研究目的:研究表明程序性细胞死亡配体1(PD-L1)表达和肿瘤突变负荷(TMB)均能预测肿瘤患者抗PD-1 / PD-L1疗法的疗效。本研究旨在观察新诊断的转移性非小细胞肺癌(NSCLC)中PD-L1阳性患者和高TMB患者的比例及其是否有重叠,并且评估PD-L1表达和TMB状态对患者接受EGFR-TKI治疗或铂类化疗后预后的影响。

Methods: One hundred eighty-seven NSCLC patients were included. Tumour tissue samples were collected to detect PD-L1 expression and TMB status by immunohistochemistry (using the SP142 antibody) and targeting next-generation sequencing of specific genes, respectively. Correlations between PD-L1 or TMB with clinicopathological characteristics were analysed. 
研究方法:本研究共纳入了187例新诊断的NSCLC患者,包括136例肺腺癌和51例肺鳞癌,这些患者后续根据EFGR基因型检测结果接受了EGFR-TKI治疗或铂类药物为基础的化疗。所有患者在治疗前均留取了肿瘤组织。使用SP142抗体,通过免疫组织化学法检测了肿瘤组织中PD-L1的表达。使用针对特定基因的高通量测序法检测了肿瘤组织的TMB状态。分析了PD-L1表达或TMB状态与患者临床病理特征及预后的相关性。

Results: The PD-L1-positive rates of tumour cells were 37% (≥1%) and 20% (≥50%) in adenocarcinoma (ADC); 55% (≥1%) and 27% (≥50%) in squamous cell carcinoma (SQCC). PD-L1 in tumour cells was significantly associated with the SQCC subtype (P=0.030), male sex in ADC (P<0.001), wild-type ADC (P=0.049) and survival outcome of ADC (P<0.0001). The proportion of high TMB (≥13.7 mutations/Mb) in SQCC was higher than that of ADC (P=0.024). The TMB level did not correlate with survival. There were overlaps between high TMB and PD-L1 expression in patients of SQCC, wild-type ADC and EGFR-mutant ADC (22% vs. 10% vs. 3%, respectively), but the positive degree of PD-L1 did not correlate with TMB. The ADC PD-L1-negative plus low/moderate-TMB group had the longest survival time compared with those that were PD-L1 positive with low/moderate TMB or those that were PD-L1 positive with high TMB (41 mon vs. 8 mon vs. 7 mon, respectively; P<0.0001); this pattern was similar to that observed in wild-type ADC patients (32 mon vs. 6 mon vs. 8.5 mon, respectively; P=0.0005). 

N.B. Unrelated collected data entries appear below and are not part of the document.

(* ===== verification/Stack.v ===== *)
(** * The token stack: the circuit breaker over the password-based provider

    [buildProvider] of [cli.go] wraps the provider of [auth_gokrb5.go] in the
    breaker of [circuit_breaker.go].  The provider discharges the interface
    the breaker is proved against, and the breaker's bound on failed calls
    becomes a bound on the logins sent to the KDC. *)

From S2P Require Import Prelude GoStrings Errors Breaker Gokrb5 Gokrb5Thms.

Definition logins (l : list gev) : nat := length (List.filter is_login l).

Lemma logins_app l1 l2 : logins (l1 ++ l2) = (logins l1 + logins l2)%nat.
Proof. unfold logins. by rewrite List.filter_app, length_app. Qed.

Section Stack.
Context {W C B : Type} `{KEnv W C} `{Breaker B}.
Variable hmac : string -> string -> string.

#[export] Instance gokrb5_provider : TokenProvider (gs (W := W) (C := C)) :=
  {| inner_get := Gokrb5.GetToken hmac; inner_close s := (None, Gokrb5.Close s) |}.

(** ** One call sends at most one login *)

(** A step from [s] to [s'] that adds at most [n] logins to the log. *)
Definition adds (n : nat) (s s' : gs (W := W) (C := C)) : Prop :=
  exists l, g_log s' = g_log s ++ l /\ (logins l <= n)%nat.

Lemma adds_refl s : adds 0 s s.
Proof. exists []. by rewrite app_nil_r. Qed.

Lemma adds_trans n m s1 s2 s3 : adds n s1 s2 -> adds m s2 s3 -> adds (n + m) s1 s3.
Proof.
  intros (l1 & E1 & H1) (l2 & E2 & H2). exists (l1 ++ l2).
  rewrite E2, E1, <- app_assoc, logins_app. split; [done|lia].
Qed.

Lemma adds_weaken n m s s' : (n <= m)%nat -> adds n s s' -> adds m s s'.
Proof. intros Hn (l & E & Hl). exists l. split; [done|lia]. Qed.

Lemma adds_log e s s1 : g_log s1 = g_log s -> adds (if is_login e then 1 else 0) s (glog s1 e).
Proof. intros E. exists [e]. cbn. rewrite E. split; [done|]. by destruct e. Qed.

Lemma adds_same s s' : g_log s' = g_log s -> adds 0 s s'.
Proof. intros E. exists []. by rewrite E, app_nil_r. Qed.

Lemma adds_read s : adds 0 s (readPassword s).2.
Proof.
  unfold readPassword. destruct (String.eqb _ ""); [by apply (adds_log (GPassword _))|].
  destruct (ke_password _) as [io w]. by apply (adds_log (GPassword _)).
Qed.

Lemma adds_check s : adds 0 s (checkPasswordRejected hmac s).2.
Proof.
  unfold checkPasswordRejected. destruct (passwordRejected (g_prov s)); [|apply adds_refl]. cbn [negb].
  pose proof (adds_read s) as Hr. destruct (readPassword s) as [[e|pw] s1]; [done|]. cbn [snd] in Hr.
  destruct (negb _); [|done]. apply (adds_trans 0 0 _ s1); [done|]. by apply (adds_log GTickerStop).
Qed.

Lemma adds_reject s fp : adds 0 s (rejectPassword s fp).
Proof.
  unfold rejectPassword. destruct (rejectWarnTicker _); apply (adds_trans 0 0 _ (glog s GWarn)).
  1, 3: by apply (adds_log GWarn).
  - by apply (adds_log GTickerReset).
  - by apply (adds_log GTickerStart).
Qed.

Lemma adds_acquire s pw : adds 1 s (acquireCredential s pw).2.
Proof.
  unfold acquireCredential. destruct (ke_login pw _) as [[e|[c part]] w].
  - by apply (adds_log (GLogin pw (Some e))).
  - destruct (ke_now w) as [now w']. by apply (adds_log (GLogin pw None)).
Qed.

Lemma adds_login s : adds 1 s (password_login hmac s).2.
Proof.
  unfold password_login. pose proof (adds_read s) as Hr. destruct (readPassword s) as [[e|pw] s1].
  { by apply (adds_weaken 0); [lia|]. }
  cbn [snd] in Hr. pose proof (adds_acquire s1 pw) as Ha. destruct (acquireCredential s1 pw) as [[e|[c at_]] s2];
    cbn [snd] in Ha; pose proof (adds_trans 0 1 _ _ _ Hr Ha) as Hl; cbn [snd].
  - destruct (isPasswordRejection e); [|done]. apply (adds_trans 1 0 _ s2); [done|apply adds_reject].
  - apply (adds_trans 1 0 _ s2); [done|]. destruct (ticketClient (g_prov s2)).
    + apply (adds_trans 0 0 _ (glog s2 GDestroy)); [by apply (adds_log GDestroy)|by apply adds_same].
    + by apply adds_same.
Qed.

Lemma adds_tgc s : adds 1 s (ticketGrantingClient hmac s).2.
Proof.
  unfold ticketGrantingClient. destruct (ticketClient _); [|apply adds_login].
  destruct (ke_now _) as [now w]. destruct (now <? _).
  - apply (adds_weaken 0); [lia|]. by apply adds_same.
  - apply (adds_trans 0 1 _ (with_world s w)); [by apply adds_same|apply adds_login].
Qed.

Lemma adds_GetToken s : adds 1 s (Gokrb5.GetToken hmac s).2.
Proof.
  unfold Gokrb5.GetToken. destruct (closed _); [apply (adds_weaken 0); [lia|apply adds_refl]|].
  pose proof (adds_check s) as Hc. destruct (checkPasswordRejected hmac s) as [[e|] s1]; cbn [snd] in Hc.
  { by apply (adds_weaken 0); [lia|]. }
  pose proof (adds_tgc s1) as Ht. destruct (ticketGrantingClient hmac s1) as [[e|c] s2]; cbn [snd] in Ht;
    pose proof (adds_trans 0 1 _ _ _ Hc Ht) as Hl; [done|].
  destruct (ke_init c _ _) as [[e|[e|b]] w]; cbn [snd]; apply (adds_trans 1 0 _ s2); try done;
    by apply (adds_log (GToken _)).
Qed.

(** ** A sequence of calls through the breaker *)

Lemma adds_call (p : CircuitBreakerTokenProvider (B := B)) t1 t2 :
  let '(r, p') := Breaker.GetToken p t1 t2 in adds (if r.1 then 1 else 0) (inner p) (inner p').
Proof.
  unfold Breaker.GetToken. destruct (brk_admit (cb p) t1) as [[e|] b]; [apply adds_refl|].
  cbn [inner_get gokrb5_provider]. pose proof (adds_GetToken (inner p)) as Ha.
  by destruct (Gokrb5.GetToken hmac (inner p)) as [r i].
Qed.

Definition admitted (rs : list (bool * (error + string))) : nat := length (List.filter fst rs).

Lemma adds_calls ts (p : CircuitBreakerTokenProvider (B := B)) :
  adds (admitted (GetTokens p ts).1) (inner p) (inner (GetTokens p ts).2).
Proof.
  revert p. induction ts as [|[t1 t2] ts IH]; intros p; cbn [GetTokens]; [apply adds_refl|].
  pose proof (adds_call p t1 t2) as Ha. destruct (Breaker.GetToken p t1 t2) as [r p1]. specialize (IH p1).
  destruct (GetTokens p1 ts) as [rs p2]. cbn [fst snd] in *. unfold admitted in *. cbn.
  pose proof (adds_trans _ _ _ _ _ Ha IH) as Hl. by destruct r as [[] ?].
Qed.

Lemma admitted_failures rs :
  Forall (fun r => inner_succeeds r = false) rs -> Z.of_nat (admitted rs) = failures rs.
Proof.
  intros F. unfold admitted, failures. f_equal. induction F as [|[a r] rs Hr F IH]; [done|].
  unfold inner_succeeds, inner_fails in *. cbn in *. destruct a; cbn in *; [|done].
  rewrite Hr. cbn. by f_equal.
Qed.

(** ** The bound *)

Context (thr timeout : Z) (view : B -> brk_view) (thr_pos : 0 < thr) (timeout_pos : 0 < timeout)
  {laws : BreakerLaws B timeout (fun failures => thr <=? failures) view}.

(** The logins of a sequence of calls through the breaker. *)
Lemma logins_bounded (s : gs (W := W) (C := C)) ts0 rs0 p T D ts rs p' :
  0 <= D -> GetTokens (NewCircuitBreakerTokenProvider s thr timeout) ts0 = (rs0, p) ->
  Forall (in_period T D) ts -> GetTokens p ts = (rs, p') ->
  Forall (fun r => inner_succeeds r = false) rs ->
  exists l, g_log (inner p') = g_log (inner p) ++ l /\ Z.of_nat (logins l) <= thr + D / timeout.
Proof using All.
  intros HD E0 Hw E Hns. pose proof (adds_calls ts p) as Ha. rewrite E in Ha.
  destruct Ha as (l & El & Hl). exists l. split; [done|]. cbn [fst snd] in *.
  pose proof (failures_bounded timeout view thr thr_pos timeout_pos s ts0 rs0 p T D ts rs p' HD E0 Hw E Hns).
  pose proof (admitted_failures rs Hns). lia.
Qed.

(** Lockout protection end to end.  With the password-based provider behind the
    breaker, after any earlier calls, in any period of length [D] in which no
    token is obtained, at most [threshold] logins are sent to the KDC, and one
    more per cool-down that fits in [D], however many requests ask for a token
    and whatever the KDC, the password file and the clock do. *)
Theorem stack_lockout (s : gs (W := W) (C := C)) ts0 rs0 p T D ts rs p' :
  0 <= D -> GetTokens (NewCircuitBreakerTokenProvider s thr timeout) ts0 = (rs0, p) ->
  Forall (in_period T D) ts -> GetTokens p ts = (rs, p') ->
  Forall (fun r => inner_succeeds r = false) rs ->
  exists l, g_log (inner p') = g_log (inner p) ++ l /\ Z.of_nat (logins l) <= thr + D / timeout.
Proof using All. apply logins_bounded. Qed.

(** a burst of concurrent requests cannot lock the account out either.
    After any earlier use of the stack and in every interleaving of any number
    of callers, while no caller has been given a token, the logins that have
    reached the KDC since [T] are at most [threshold], and one more per
    cool-down that has passed. *)
Theorem stack_burst (s0 : gs (W := W) (C := C)) ts0 rs0 p T s :
  GetTokens (NewCircuitBreakerTokenProvider s0 thr timeout) ts0 = (rs0, p) ->
  rtc cstep (cinit p T) s -> Forall (fun r => inner_succeeds r = false) (c_results s) ->
  exists l, g_log (inner (c_prov s)) = g_log (inner p) ++ l /\
    Z.of_nat (logins l) <= thr + (c_now s - T) / timeout.
Proof using All.
  intros E0 (Hnow & _ & Hc & q & Hq & Hst)%serialised_reachable Hns.
  assert (Hin : inner (c_prov s) = inner q) by (destruct Hst as [[_ ->]|(k & t1 & b & _ & _ & _ & ->)]; done).
  rewrite Hin.
  apply (logins_bounded s0 ts0 rs0 p T (c_now s - T) (c_calls s) (c_results s) q); try done; [lia|].
  eapply Forall_impl; [exact Hc|]. cbn. unfold in_period. lia.
Qed.

(** A closed provider is not changed by further calls through the breaker. *)
Lemma closed_call (p : CircuitBreakerTokenProvider (B := B)) s t1 t2 :
  inner p = Gokrb5.Close s ->
  inner (Breaker.GetToken p t1 t2).2 = Gokrb5.Close s /\ succeeded (Breaker.GetToken p t1 t2).1.2 = false.
Proof using Type.
  intros Hp. unfold Breaker.GetToken. destruct (brk_admit (cb p) t1) as [[e|] b]; [by rewrite <- Hp|].
  rewrite Hp. done.
Qed.

(** closing the stack is final.  Once [Close] of the breaker has returned, which
    is what [main] defers, no sequence of token requests obtains a token, reads
    a password or sends a login, whatever state the breaker is in. *)
Theorem stack_close_final (p : CircuitBreakerTokenProvider (B := B)) ts :
  let closed := (Breaker.Close p).2 in
  (Breaker.Close p).1 = None /\
  g_log (inner (GetTokens closed ts).2) = g_log (inner closed) /\
  Forall (fun r => succeeded r.2 = false) (GetTokens closed ts).1.
Proof using Type.
  cbn [Breaker.Close inner_close gokrb5_provider fst snd inner]. split; [done|].
  set (s := inner p). set (q := mk_CBTP (Gokrb5.Close s) (cb p) (threshold p)).
  assert (Hq : inner q = Gokrb5.Close s) by done. clearbody q. revert q Hq.
  induction ts as [|[t1 t2] ts IH]; intros q Hq; cbn [GetTokens]; [cbn [fst snd]; by rewrite Hq|].
  destruct (closed_call q s t1 t2 Hq) as [Hi Hr]. destruct (Breaker.GetToken q t1 t2) as [r q1]. cbn [fst snd] in *.
  destruct (IH q1 Hi) as [Hl Hf]. destruct (GetTokens q1 ts) as [rs q2]. cbn [fst snd] in *.
  split; [done|by constructor].
Qed.

End Stack.

(** ** Witness: five requests while the KDC cannot be reached *)

Definition down : gs (W := kscript) (C := nat) :=
  mk_gs demo_provider (mk_kscript ["a"; "b"; "c"; "d"; "e"] []) [].

Definition down_stack : CircuitBreakerTokenProvider (B := brk_view) :=
  @NewCircuitBreakerTokenProvider _ _ (plain_breaker CBTimeout (fun n => 3 <=? n)) down 3 CBTimeout.

Definition down_run :=
  @GetTokens _ _ (gokrb5_provider demo_hmac) (plain_breaker CBTimeout (fun n => 3 <=? n)) down_stack attempts.

Lemma stack_lockout_witness :
  exists l, g_log (inner down_run.2) = g_log (inner down_stack) ++ l /\ Z.of_nat (logins l) <= 3 + 9 / CBTimeout.
Proof.
  eapply (@stack_lockout _ _ _ _ (plain_breaker CBTimeout (fun n => 3 <=? n)) demo_hmac 3 CBTimeout id
    ltac:(lia) ltac:(done) (plain_breaker_laws _ _) down [] [] down_stack 0 9 attempts down_run.1 down_run.2).
  - lia.
  - reflexivity.
  - unfold attempts, in_period, CBTimeout. repeat constructor; cbn; lia.
  - apply surjective_pairing.
  - vm_compute. repeat constructor.
Defined.

(** Exactly three of the five requests reach the KDC. *)
Example down_logins : logins (g_log (inner down_run.2)) = 3%nat.
Proof. vm_compute. reflexivity. Qed.

(** Two callers: the first one's login has failed, the second one is inside
    [GetToken]. *)
Lemma burst_run :
  exists s : cstate, rtc (@cstep _ _ (gokrb5_provider demo_hmac) (plain_breaker CBTimeout (fun n => 3 <=? n)))
      (cinit down_stack 0) s /\ c_now s = 5 /\ length (c_results s) = 1%nat /\
    forallb (fun r => negb (inner_succeeds r)) (c_results s) = true.
Proof.
  eexists. split; [|].
  { run_caller ltac:(apply (step_lock _ 0%nat); reflexivity).
    run_caller ltac:(eapply (step_admit _ 0%nat); [reflexivity|vm_compute; reflexivity]).
    run_caller ltac:(apply (step_tick _ 5); lia).
    run_caller ltac:(eapply (step_return _ 0%nat); [reflexivity|vm_compute; reflexivity]).
    run_caller ltac:(apply (step_unlock _ 0%nat); reflexivity).
    run_caller ltac:(apply (step_lock _ 1%nat); reflexivity).
    apply rtc_refl. }
  split; [reflexivity|]. split; [reflexivity|]. vm_compute. reflexivity.
Qed.

Lemma stack_burst_witness :
  exists s : cstate (I := gs (W := kscript) (C := nat)) (B := brk_view), length (c_results s) = 1%nat /\
    exists l, g_log (inner (c_prov s)) = g_log down ++ l /\ Z.of_nat (logins l) <= 3 + (c_now s - 0) / CBTimeout.
Proof.
  destruct burst_run as (s & R & Hn & Hl & Hf). exists s. split; [exact Hl|].
  apply (@stack_burst _ _ _ _ (plain_breaker CBTimeout (fun n => 3 <=? n)) demo_hmac 3 CBTimeout id
    ltac:(lia) ltac:(done) (plain_breaker_laws _ _) down [] [] down_stack 0 s eq_refl R).
  apply List.Forall_forall. intros r Hr. eapply forallb_forall in Hf; [|exact Hr]. by apply negb_true_iff.
Defined.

研究结果:以≥1%和≥50%两个阳性程度来统计,结果显示肺腺癌肿瘤细胞的PD-L1阳性率为37%(≥1%)和20%(≥50%);而肺鳞癌的是55%(≥1%)和27%(≥50%)。结合临床病理特征分析发现,肺鳞癌(P= 0.030)、男性肺腺癌(P<0.001)、EGFR基因野生型肺腺癌(P=0.049)和生存较差肺腺癌(P<0.0001)的肿瘤细胞高表达PD-L1的比例较其他患者高。分析TMB状态发现,肺鳞癌中高TMB(≥13.7个突变/ Mb)患者的比例高于肺腺癌(P=0.024)。不论肺腺癌还是肺鳞癌,TMB水平与生存无关。在肺鳞癌、EGFR野生型肺腺癌和EGFR突变型肺腺癌中,高TMB患者和PD-L1表达患者之间存在重叠,比例分别为22%、10%和3%,但PD-L1的阳性程度与TMB值的高低不相关。综合PD-L1表达和TMB状态的生存分析发现,与PD-L1阳性同时TMB低/中等的NSCLC患者或PD-L1阳性同时TMB高的患者相比,PD-L1阴性同时TMB低/中等组患者的生存时间最长(8个月vs. 7个月vs. 41个月,P<0.0001);在野生型肺腺癌患者中可以观察到类似的模式(6个月vs. 8.5个月vs. 32个月,P=0.0005)。

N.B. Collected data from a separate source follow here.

(* ===== verification/Server.v ===== *)
(** * The accept loop and shutdown: [server.go], and [readRequest] against
    [beginShutdown] of [forward.go]

    [Serve] as a step relation between its goroutines: the accept loop, the
    sessions (counted by the wait group) and the drain.  A second relation
    interleaves a session's reads with the watcher that closes idle
    connections. *)

From S2P Require Import Prelude.

(** ** Accept-error back-off *)

Module Backoff.

Definition millisecond : Z := 1000000.
Definition acceptBackoffInitial : Z := 5 * millisecond.
Definition acceptBackoffMax : Z := 1000 * millisecond.

(** [next] returns the delay it stores; the product is an int64. *)
Definition next (delay : Z) : Z :=
  if delay =? 0 then acceptBackoffInitial
  else
    let delay := wrap64 (delay * 2) in
    if acceptBackoffMax <? delay then acceptBackoffMax else delay.

Definition reset : Z := 0.

(** The delay after [n] errors in a row. *)
Fixpoint after_errors (n : nat) : Z :=
  match n with O => reset | S n => next (after_errors n) end.

Lemma next_positive d :
  acceptBackoffInitial <= d <= acceptBackoffMax -> next d = Z.min (2 * d) acceptBackoffMax.
Proof.
  intros Hd. unfold next, acceptBackoffInitial, acceptBackoffMax, millisecond in *.
  destruct (Z.eqb_spec d 0); [lia|].
  rewrite wrap64_id by (unfold is_int64, min_int64, max_int64; lia).
  destruct (Z.ltb_spec (1000 * 1000000) (d * 2)); lia.
Qed.

Lemma after_errors_range n :
  acceptBackoffInitial <= after_errors (S n) <= acceptBackoffMax.
Proof.
  induction n as [|n IH]; [by vm_compute|].
  change (after_errors (S (S n))) with (next (after_errors (S n))). rewrite next_positive by done.
  unfold acceptBackoffInitial, acceptBackoffMax, millisecond in *. lia.
Qed.

(** The retry schedule.  The wait after [n + 1] consecutive accept errors is
    5 ms doubled [n] times, capped at one second, without overflow however long
    the errors last. *)
Theorem backoff_schedule n :
  after_errors (S n) = Z.min (acceptBackoffInitial * 2 ^ Z.of_nat n) acceptBackoffMax.
Proof.
  induction n as [|n IH]; [reflexivity|].
  change (after_errors (S (S n))) with (next (after_errors (S n))).
  rewrite (next_positive _ (after_errors_range n)), IH, Nat2Z.inj_succ, Z.pow_succ_r by lia.
  pose proof (Z.pow_pos_nonneg 2 (Z.of_nat n)). unfold acceptBackoffInitial, acceptBackoffMax, millisecond. lia.
Qed.

End Backoff.

(** ** [Serve] *)

Module Serve.
Import Backoff.

(** The accept goroutine: in [Accept], holding an accepted connection, waiting
    after an error, or returned. *)
Inductive accept_pc := Accepting | Accepted | Waiting (delay : Z) | AcceptDone.

(** [Serve] itself: waiting for the context, for [acceptDone], draining, or
    returned ([true]: all connections drained). *)
Inductive main_pc := WaitCtx | WaitAccept | Draining | Returned (drained : bool).

Record state := mk_state {
  cancelled : bool;       (* ctx is done *)
  listening : bool;       (* the listener is open *)
  accept : accept_pc;
  backoff : Z;
  active : nat;           (* sessions the wait group counts *)
  main : main_pc
}.

Definition set_accept (s : state) (a : accept_pc) (b : Z) : state :=
  mk_state (cancelled s) (listening s) a b (active s) (main s).
Definition set_active (s : state) (n : nat) : state :=
  mk_state (cancelled s) (listening s) (accept s) (backoff s) n (main s).
Definition set_main (s : state) (m : main_pc) : state :=
  mk_state (cancelled s) (listening s) (accept s) (backoff s) (active s) m.

Inductive step : state -> state -> Prop :=
| cancel s : cancelled s = false ->
    step s (mk_state true (listening s) (accept s) (backoff s) (active s) (main s))
| accept_conn s : accept s = Accepting -> listening s = true ->
    step s (set_accept s Accepted (backoff s))
| accept_spawn s : accept s = Accepted ->
    step s (set_active (set_accept s Accepting reset) (S (active s)))
| accept_error s : accept s = Accepting -> cancelled s = false ->
    step s (set_accept s (Waiting (next (backoff s))) (next (backoff s)))
| accept_error_stop s : accept s = Accepting -> cancelled s = true ->
    step s (set_accept s AcceptDone (backoff s))
| wait_timer s d : accept s = Waiting d ->
    step s (set_accept s Accepting (backoff s))
| wait_stop s d : accept s = Waiting d -> cancelled s = true ->
    step s (set_accept s AcceptDone (backoff s))
| session_end s n : active s = S n ->
    step s (set_active s n)
| main_close s : main s = WaitCtx -> cancelled s = true ->
    step s (mk_state (cancelled s) false (accept s) (backoff s) (active s) WaitAccept)
| main_accept_done s : main s = WaitAccept -> accept s = AcceptDone ->
    step s (set_main s Draining)
| main_drained s : main s = Draining -> active s = O ->
    step s (set_main s (Returned true))
| main_forced s : main s = Draining ->
    step s (set_main s (Returned false)).

Definition start : state := mk_state false true Accepting reset 0 WaitCtx.

(** ** Invariant *)

Definition past_accept (m : main_pc) : Prop :=
  match m with Draining | Returned _ => True | _ => False end.

Record inv (s : state) : Prop := {
  inv_ctx : main s <> WaitCtx -> cancelled s = true /\ listening s = false;
  inv_done : past_accept (main s) -> accept s = AcceptDone;
  inv_drained : main s = Returned true -> active s = O;
  inv_wait : forall d, accept s = Waiting d -> acceptBackoffInitial <= d <= acceptBackoffMax;
  inv_backoff : backoff s = 0 \/ acceptBackoffInitial <= backoff s <= acceptBackoffMax
}.

Lemma next_range d :
  d = 0 \/ acceptBackoffInitial <= d <= acceptBackoffMax ->
  acceptBackoffInitial <= next d <= acceptBackoffMax.
Proof.
  intros [->|Hd]; [by vm_compute|].
  rewrite next_positive by done. unfold acceptBackoffInitial, acceptBackoffMax, millisecond in *. lia.
Qed.

Lemma inv_start : inv start.
Proof. constructor; cbn; try done. by left. Qed.

Lemma inv_step s s' : inv s -> step s s' -> inv s'.
Proof.
  intros [H1 H2 H3 H4 H5] Hs.
  destruct Hs; (constructor; cbn; [intros Hm|intros Hm|intros Hm|intros dd Hd|]); auto; try congruence;
    try (by left); try (by destruct (H1 Hm); split); try (specialize (H2 Hm); congruence);
    try (specialize (H3 Hm); congruence); try done; try (apply H1; congruence); try (by apply H2; rewrite H).
  - rewrite Hm in H2. specialize (H2 I). congruence.
  - injection Hd as <-. by apply next_range.
  - right. by apply next_range.
Qed.

Lemma inv_reachable s s' : inv s -> rtc step s s' -> inv s'.
Proof. intros Hi Hr. induction Hr; eauto using inv_step. Qed.

(** Past the accept loop no step adds a session or leaves the drain. *)
Lemma drain_step s s' :
  inv s -> past_accept (main s) -> step s s' ->
  past_accept (main s') /\ (active s' <= active s)%nat.
Proof.
  intros Hi Hp Hs. pose proof (inv_done _ Hi Hp) as Ha.
  destruct Hs; cbn in *; try congruence; split; (done || lia || (by rewrite H in Hp)).
Qed.

Lemma drain_steps s s' :
  inv s -> past_accept (main s) -> rtc step s s' ->
  past_accept (main s') /\ (active s' <= active s)%nat.
Proof.
  intros Hi Hp Hr. induction Hr as [|x y z Hxy Hyz IH]; [done|].
  destruct (drain_step _ _ Hi Hp Hxy). destruct IH; eauto using inv_step. split; [done|lia].
Qed.

(** Steps left once the listener is closed: an accepted connection is still
    started, every session ends once, [Serve] moves on twice. *)
Definition accept_weight (a : accept_pc) : nat :=
  match a with Accepted => 5 | Waiting _ => 3 | Accepting => 2 | AcceptDone => 0 end.
Definition main_weight (m : main_pc) : nat :=
  match m with WaitCtx => 3 | WaitAccept => 2 | Draining => 1 | Returned _ => 0 end.
Definition weight (s : state) : nat :=
  (active s + accept_weight (accept s) + main_weight (main s))%nat.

Conclusions: There were overlaps between the high-TMB and PD-L1-positive population, but the positive degree of PD-L1 did not correlate with the TMB value. PD-L1 expression was an independent predictor of poor prognosis in ADC patients, but the effect of TMB level on prognosis was small.
研究结论:在新诊断的转移性NSCLC中,高TMB患者和PD-L1表达阳性患者之间存在重叠,但PD-L1的阳性程度与TMB值无相关性。PD-L1表达阳性是肺腺癌患者预后不良的独立预测因子,而TMB水平对预后的影响较小。